▶ Exercise brief
Please take the records that follow and repeat exactly the lines starting with the line with "Definition serde_state : Serde" and going on through the line with "Definition serde_counters : Serde".

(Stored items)
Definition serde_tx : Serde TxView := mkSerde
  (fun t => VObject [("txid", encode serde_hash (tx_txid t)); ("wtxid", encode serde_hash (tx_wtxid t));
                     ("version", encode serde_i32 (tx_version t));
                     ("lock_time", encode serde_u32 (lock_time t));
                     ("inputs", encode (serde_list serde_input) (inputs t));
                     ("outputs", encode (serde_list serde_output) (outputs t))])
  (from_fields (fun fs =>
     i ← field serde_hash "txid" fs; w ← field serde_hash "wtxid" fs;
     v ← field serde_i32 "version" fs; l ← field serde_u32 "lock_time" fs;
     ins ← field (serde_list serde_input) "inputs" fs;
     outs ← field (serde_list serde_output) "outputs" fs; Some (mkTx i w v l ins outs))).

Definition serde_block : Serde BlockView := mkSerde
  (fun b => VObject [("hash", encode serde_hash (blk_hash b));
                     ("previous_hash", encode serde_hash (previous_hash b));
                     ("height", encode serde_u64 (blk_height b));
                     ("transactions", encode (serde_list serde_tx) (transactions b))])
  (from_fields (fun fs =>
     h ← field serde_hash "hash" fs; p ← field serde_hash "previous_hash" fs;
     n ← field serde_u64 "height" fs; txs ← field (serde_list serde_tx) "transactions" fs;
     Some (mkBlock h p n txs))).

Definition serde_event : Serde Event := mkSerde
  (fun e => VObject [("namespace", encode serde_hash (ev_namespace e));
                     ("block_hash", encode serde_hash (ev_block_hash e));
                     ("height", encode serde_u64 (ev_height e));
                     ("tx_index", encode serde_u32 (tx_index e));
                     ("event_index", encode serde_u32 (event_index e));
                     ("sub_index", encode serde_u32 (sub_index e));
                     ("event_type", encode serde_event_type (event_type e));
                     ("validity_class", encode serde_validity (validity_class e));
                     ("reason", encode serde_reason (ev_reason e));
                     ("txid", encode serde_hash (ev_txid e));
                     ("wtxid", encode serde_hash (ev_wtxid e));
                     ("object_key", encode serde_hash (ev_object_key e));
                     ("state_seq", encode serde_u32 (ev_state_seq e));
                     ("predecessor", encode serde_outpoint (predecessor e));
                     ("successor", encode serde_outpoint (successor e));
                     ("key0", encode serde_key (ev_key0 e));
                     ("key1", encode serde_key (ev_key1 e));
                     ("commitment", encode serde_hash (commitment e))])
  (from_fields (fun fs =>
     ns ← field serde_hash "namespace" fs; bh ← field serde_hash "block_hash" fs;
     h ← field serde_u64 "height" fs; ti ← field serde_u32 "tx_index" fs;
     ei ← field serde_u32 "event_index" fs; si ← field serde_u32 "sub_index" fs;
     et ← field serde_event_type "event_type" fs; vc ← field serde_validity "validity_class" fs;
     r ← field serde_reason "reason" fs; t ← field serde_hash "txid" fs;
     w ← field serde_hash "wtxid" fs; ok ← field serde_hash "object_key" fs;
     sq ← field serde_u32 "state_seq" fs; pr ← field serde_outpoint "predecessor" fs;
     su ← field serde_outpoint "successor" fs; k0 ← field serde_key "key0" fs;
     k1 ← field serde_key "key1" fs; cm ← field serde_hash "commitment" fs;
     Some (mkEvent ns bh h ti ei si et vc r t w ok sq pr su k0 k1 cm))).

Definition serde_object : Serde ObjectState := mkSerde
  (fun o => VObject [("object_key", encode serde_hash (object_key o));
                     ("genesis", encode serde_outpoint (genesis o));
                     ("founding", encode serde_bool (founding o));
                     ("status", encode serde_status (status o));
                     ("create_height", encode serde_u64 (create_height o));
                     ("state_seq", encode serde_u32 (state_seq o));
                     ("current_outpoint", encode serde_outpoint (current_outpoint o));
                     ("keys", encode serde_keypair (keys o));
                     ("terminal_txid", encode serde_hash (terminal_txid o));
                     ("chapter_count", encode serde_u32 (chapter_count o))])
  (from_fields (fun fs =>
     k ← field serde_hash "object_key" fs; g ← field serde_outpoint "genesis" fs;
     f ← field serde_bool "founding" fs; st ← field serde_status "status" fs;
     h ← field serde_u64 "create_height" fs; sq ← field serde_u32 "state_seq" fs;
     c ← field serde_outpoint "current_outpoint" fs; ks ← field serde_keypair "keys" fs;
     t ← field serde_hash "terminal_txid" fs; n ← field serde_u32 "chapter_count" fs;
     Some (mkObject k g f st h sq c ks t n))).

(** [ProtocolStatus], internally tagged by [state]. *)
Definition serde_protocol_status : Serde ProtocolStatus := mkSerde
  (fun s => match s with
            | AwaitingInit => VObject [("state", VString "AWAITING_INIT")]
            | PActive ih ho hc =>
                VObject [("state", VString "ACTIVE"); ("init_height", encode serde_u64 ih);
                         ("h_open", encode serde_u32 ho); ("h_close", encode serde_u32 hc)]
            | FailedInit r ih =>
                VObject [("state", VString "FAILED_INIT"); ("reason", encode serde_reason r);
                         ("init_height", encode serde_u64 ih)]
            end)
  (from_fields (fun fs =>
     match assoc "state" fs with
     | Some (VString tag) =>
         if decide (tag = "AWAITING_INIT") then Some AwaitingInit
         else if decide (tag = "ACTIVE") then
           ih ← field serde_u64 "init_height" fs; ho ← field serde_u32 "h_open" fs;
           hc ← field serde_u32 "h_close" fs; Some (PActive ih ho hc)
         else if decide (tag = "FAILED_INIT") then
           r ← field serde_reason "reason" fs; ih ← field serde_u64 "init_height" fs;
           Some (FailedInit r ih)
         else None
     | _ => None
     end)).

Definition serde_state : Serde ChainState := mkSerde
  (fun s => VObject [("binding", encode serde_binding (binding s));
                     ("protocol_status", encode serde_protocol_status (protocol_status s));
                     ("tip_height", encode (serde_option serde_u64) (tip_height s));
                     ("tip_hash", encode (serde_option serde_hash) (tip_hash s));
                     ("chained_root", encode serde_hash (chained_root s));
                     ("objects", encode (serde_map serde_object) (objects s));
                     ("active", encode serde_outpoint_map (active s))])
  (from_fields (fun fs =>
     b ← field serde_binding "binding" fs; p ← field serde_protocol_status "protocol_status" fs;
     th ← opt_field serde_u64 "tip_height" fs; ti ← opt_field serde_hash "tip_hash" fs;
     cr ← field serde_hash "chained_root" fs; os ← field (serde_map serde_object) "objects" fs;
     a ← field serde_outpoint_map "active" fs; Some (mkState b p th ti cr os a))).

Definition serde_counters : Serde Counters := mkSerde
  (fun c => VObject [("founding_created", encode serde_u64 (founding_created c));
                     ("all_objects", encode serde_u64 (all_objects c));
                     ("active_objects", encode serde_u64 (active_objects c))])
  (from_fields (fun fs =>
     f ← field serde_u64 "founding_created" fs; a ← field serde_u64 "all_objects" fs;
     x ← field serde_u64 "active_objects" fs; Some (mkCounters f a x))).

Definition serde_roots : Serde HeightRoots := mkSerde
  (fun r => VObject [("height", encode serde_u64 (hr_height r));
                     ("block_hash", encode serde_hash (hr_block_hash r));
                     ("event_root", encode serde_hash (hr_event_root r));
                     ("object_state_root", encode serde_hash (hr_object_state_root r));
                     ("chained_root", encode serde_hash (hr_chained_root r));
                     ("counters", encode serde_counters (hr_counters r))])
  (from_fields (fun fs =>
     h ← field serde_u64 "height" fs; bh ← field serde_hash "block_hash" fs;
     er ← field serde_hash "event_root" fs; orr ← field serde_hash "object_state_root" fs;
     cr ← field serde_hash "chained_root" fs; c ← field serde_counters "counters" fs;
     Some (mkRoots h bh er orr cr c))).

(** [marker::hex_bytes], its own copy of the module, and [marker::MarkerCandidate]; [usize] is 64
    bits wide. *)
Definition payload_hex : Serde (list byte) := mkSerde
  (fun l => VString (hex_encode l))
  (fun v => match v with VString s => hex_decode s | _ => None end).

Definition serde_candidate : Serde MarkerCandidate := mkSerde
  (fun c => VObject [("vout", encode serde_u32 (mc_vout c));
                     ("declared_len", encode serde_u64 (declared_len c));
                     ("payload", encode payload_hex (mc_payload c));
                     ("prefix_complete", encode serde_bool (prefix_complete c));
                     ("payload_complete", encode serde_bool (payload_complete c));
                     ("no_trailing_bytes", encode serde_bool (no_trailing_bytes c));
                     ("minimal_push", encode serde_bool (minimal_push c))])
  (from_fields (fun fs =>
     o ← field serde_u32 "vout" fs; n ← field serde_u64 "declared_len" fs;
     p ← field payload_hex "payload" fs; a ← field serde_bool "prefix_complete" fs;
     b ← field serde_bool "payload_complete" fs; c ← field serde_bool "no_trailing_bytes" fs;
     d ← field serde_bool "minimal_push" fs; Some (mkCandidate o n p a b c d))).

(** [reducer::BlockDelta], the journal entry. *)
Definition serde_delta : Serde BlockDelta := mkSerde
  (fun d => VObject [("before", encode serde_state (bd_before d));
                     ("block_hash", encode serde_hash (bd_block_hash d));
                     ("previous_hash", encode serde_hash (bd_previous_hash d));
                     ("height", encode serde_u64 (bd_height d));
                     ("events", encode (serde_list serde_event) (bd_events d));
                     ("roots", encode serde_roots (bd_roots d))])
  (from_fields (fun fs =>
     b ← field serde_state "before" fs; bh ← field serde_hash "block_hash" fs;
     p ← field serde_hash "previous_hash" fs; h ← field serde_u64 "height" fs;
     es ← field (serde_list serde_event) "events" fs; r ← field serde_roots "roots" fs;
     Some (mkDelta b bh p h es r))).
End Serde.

...

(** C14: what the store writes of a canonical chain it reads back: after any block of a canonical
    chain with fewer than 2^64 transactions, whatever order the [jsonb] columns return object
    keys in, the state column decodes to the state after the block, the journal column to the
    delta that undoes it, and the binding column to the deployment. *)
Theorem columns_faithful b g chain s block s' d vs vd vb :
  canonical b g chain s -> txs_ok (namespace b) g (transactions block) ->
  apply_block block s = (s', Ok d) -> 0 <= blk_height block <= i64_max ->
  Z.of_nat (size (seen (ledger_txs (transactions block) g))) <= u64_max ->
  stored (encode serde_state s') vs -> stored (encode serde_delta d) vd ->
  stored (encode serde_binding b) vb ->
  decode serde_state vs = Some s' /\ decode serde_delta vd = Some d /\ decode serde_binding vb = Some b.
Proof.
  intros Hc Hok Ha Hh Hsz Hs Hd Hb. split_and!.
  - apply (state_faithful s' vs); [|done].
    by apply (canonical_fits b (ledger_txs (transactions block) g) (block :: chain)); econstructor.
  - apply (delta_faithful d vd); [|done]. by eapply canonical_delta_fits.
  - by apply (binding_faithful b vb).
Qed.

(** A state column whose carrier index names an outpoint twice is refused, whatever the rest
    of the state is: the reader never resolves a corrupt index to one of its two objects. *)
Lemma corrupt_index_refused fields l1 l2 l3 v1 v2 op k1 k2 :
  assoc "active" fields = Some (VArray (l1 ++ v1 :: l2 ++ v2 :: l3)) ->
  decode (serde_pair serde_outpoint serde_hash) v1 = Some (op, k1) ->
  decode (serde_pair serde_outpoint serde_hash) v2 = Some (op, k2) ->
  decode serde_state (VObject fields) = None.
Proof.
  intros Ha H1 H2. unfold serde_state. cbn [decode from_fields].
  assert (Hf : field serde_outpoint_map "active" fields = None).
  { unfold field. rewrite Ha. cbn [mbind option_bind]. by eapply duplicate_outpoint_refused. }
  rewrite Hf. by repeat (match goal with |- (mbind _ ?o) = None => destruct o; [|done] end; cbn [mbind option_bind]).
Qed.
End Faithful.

▶ Finished exercise
Definition serde_state : Serde ChainState := mkSerde
  (fun s => VObject [("binding", encode serde_binding (binding s));
                     ("protocol_status", encode serde_protocol_status (protocol_status s));
                     ("tip_height", encode (serde_option serde_u64) (tip_height s));
                     ("tip_hash", encode (serde_option serde_hash) (tip_hash s));
                     ("chained_root", encode serde_hash (chained_root s));
                     ("objects", encode (serde_map serde_object) (objects s));
                     ("active", encode serde_outpoint_map (active s))])
  (from_fields (fun fs =>
     b ← field serde_binding "binding" fs; p ← field serde_protocol_status "protocol_status" fs;
     th ← opt_field serde_u64 "tip_height" fs; ti ← opt_field serde_hash "tip_hash" fs;
     cr ← field serde_hash "chained_root" fs; os ← field (serde_map serde_object) "objects" fs;
     a ← field serde_outpoint_map "active" fs; Some (mkState b p th ti cr os a))).

Definition serde_counters : Serde Counters := mkSerde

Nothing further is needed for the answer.